宮崎信行の国会傍聴記

政治ジャーナリスト宮崎信行、50代はドンドン書いていきます。

◎連帯保証人廃止の民法改正法案、やはり自民党巻き返しのもよう 29日の法制審「大綱」素案で骨抜きへ【追記有】

2014年07月09日 05時40分35秒 | 第189回通常国会2015年安保国会

 アパートを借りるときではなく、銀行からお金を借りること、つまり、新規融資に必要な「連帯保証人」を廃止する「民法(明治29年4月27日法律89号)の第3編」改正法案の策定作業で、やはり自民党・公明党から骨抜きの動きが出ているようです。

 来年の第188回通常国会(2015年1月)で債権法(民法)改正が議題になることは、すでに与野党間で認識が共有されています。

 9日付日経新聞は、「法定利率、3年ごと見直し 民法改正案固まる」の見出しで、3週間後の2014年7月29日(火)に法制審議会民法部会がまとめる「改正法律案の要綱原案」が「明らかになった」としています。

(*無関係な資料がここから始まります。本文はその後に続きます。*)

(** [try: g except Exception as e: h e] around yields: what was yielded
    before the exception stays yielded. *)
Definition g_try {A} (g : G A) (h : exn -> G A) : G A :=
  fun st =>
    match g st with
    | (st', (ys, Raises e)) =>
        let '(st'', (ys', out)) := h e st' in (st'', (ys ++ ys', out))
    | run => run
    end.

Declare Scope gen_scope.
Delimit Scope gen_scope with gen.
Notation "'do' x '<-' c ';' k" := (g_bind c (fun x => k))
  (at level 10, x name, c at level 100, k at level 200) : gen_scope.
Notation "c ';;' k" := (g_bind c (fun _ => k))
  (at level 100, k at level 200, right associativity) : gen_scope.

(** An event of a Responses stream: [getattr(event, 'type', None)] and
    [getattr(event, 'delta', '')]. *)
Record StreamEvent : Type := {
  se_type : option string;
  se_delta : option string
}.

(** What [client.responses.stream] delivers: the events that the iteration
    receives, and then either the total usage of the final response (when
    it reports one) or the exception that ended the stream, be it raised by
    the iteration or by [get_final_response]. *)
Definition StreamRun : Type := list StreamEvent * res (option Z).

Section Streaming.

Context (E : Env) (cfg : Config).

(** The collaborator [client.responses.stream]; it raises at once when the
    stream cannot be opened. *)
Context (responses_stream : list Event -> ResponsesRequest -> res StreamRun).

(** [async with self.client.responses.stream(...) as stream]; the request
    has the arguments of [responses.create] and is logged like one. *)
Definition upstream_stream (rq : ResponsesRequest) : M StreamRun :=
  fun st => (log_event (EvResponses rq) st, outcome_of_res (responses_stream (trace st) rq)).

(** The status of a yield that is not the last one. *)
Definition not_finished : PyVal := VStr "not_finished".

 一連の記事の中で、3面の関連記事の中に「連帯保証人制度に関しては、経営者の家族らが安易に保証人になって高額の借金を背負い、生活破綻に追い込まれる事態が頻発していた。改正原案では家族らの意思を示す公正証書の作成を義務付けるなど連帯保証人になる条件を厳しくする」「今は幅広く認めている経営者以外の保証人を、引き受ける本人の自発的な意思を確認することを条件にする」と書かれています。

 よく日経新聞には誤報が多いと言われ、その通りだと思いますが、日経新聞はステークホルダーが世論誘導するために使われることが多く、実はある程度分かっている人には、かえってそれが一つの情報になります。

 このような記事になっている以上は、29日に決まる「原案」のそのまた「原案」に、「連帯保証人は自発的な意思を確認する」というような文言が入っているとみて、間違いないでしょう。 すなわち、連帯保証人制度を温存させるという骨抜きがなされているようです。

 なお、新規創業企業への融資の受ける際に、代表取締役本人が個人として保証人になるのはある意味当たり前だし、そうでないと、十分な金額、満足いく金利を勝ち取れないでしょう。しかし、連帯保証人は高度に発展した江戸経済の「手形」という決済慣行が明治維新後も残っていることに由来する日本だけの制度、ガラパゴスです。金融消費取引においてまったく不要だし、連帯保証人をとらないと融資を実行できない金融機関は、2017年前後以降と予想される定期預金減少時代でつぶれるでしょう。

 第183通常国会の2013年6月12日(木)の参議院本会議では、法人名と代表者本人以外の連帯保証人の効力を廃する民法改正案自民党と公明党が反対しましたが、民主党などの賛成多数で可決しています。法案可決という参議院の意思を、その39日後の第23回参議院議員通常選挙で、自民党と公明党が過半数を得たから、選挙で勝ったから、の一言で、無かったことにしてよいのでしょうか。

 民主党のネクスト法相らには、不思議と銀行業界からのロビー活動はないようです。おそらく、法制審に入っている委員、学者、弁護士、法務省民事局職員、自民党政務調査会法務部会(大塚拓部会長)らが直接働きかけを受けているのでしょう。

 最近は電車内でもメガバンクの隠れ蓑である高利貸しの広告がめっきり増えています。さらに、上限金利を撤廃する金融業法改正法案が提出されるという観測もあります。

 近代国家、法治国家、民主政治の看板にかかわる事態です。

 あまり分かりませんが、自民党の山本有二さん、伊藤達也さん、柴山昌彦さんらも金融業界の意向で動いているように感じる場面がありました。

 今はまだ働きかけを受けていないでしょうが、民主党にも、金融業界のロビーイングに弱いように感じる議員がいます。維新の会幹事長に転じた小沢鋭仁さんら、不思議と、鳩山由紀夫グループ(政権交代を実現する会)に属している衆参議員が多いように感じます。その一人は、海江田万里代表です。その政治キャリアの長い期間、衆議院財務金融委員でした。海江田代表は腹をくくって、連帯保証人絶対廃止・骨抜き断固粉砕闘争の先頭に立たねばなりません。

 また、先の第186回通常国会の法務委質疑で、谷垣法相に対して、「民法債権編(債権法)抜本改正法案はあまりにも大きすぎるので、2、3本に分割してくれないか」との要望が出ています。

 それと、谷垣法相の内閣改造での続投。これはぜひ望みたいところです。

 場合によって、次期衆院選で勝負をつけてやれ、という感じもします。

 関連エントリー)2013年2月28日付 

◎「連帯保証人廃止」へ 民法改正法案、2015年国会提出へ 2009民主党マニフェスト実現へ

【追記 2017年7月21日午後2時】

 けっきょく、上記要綱を反映した法律が成立しました。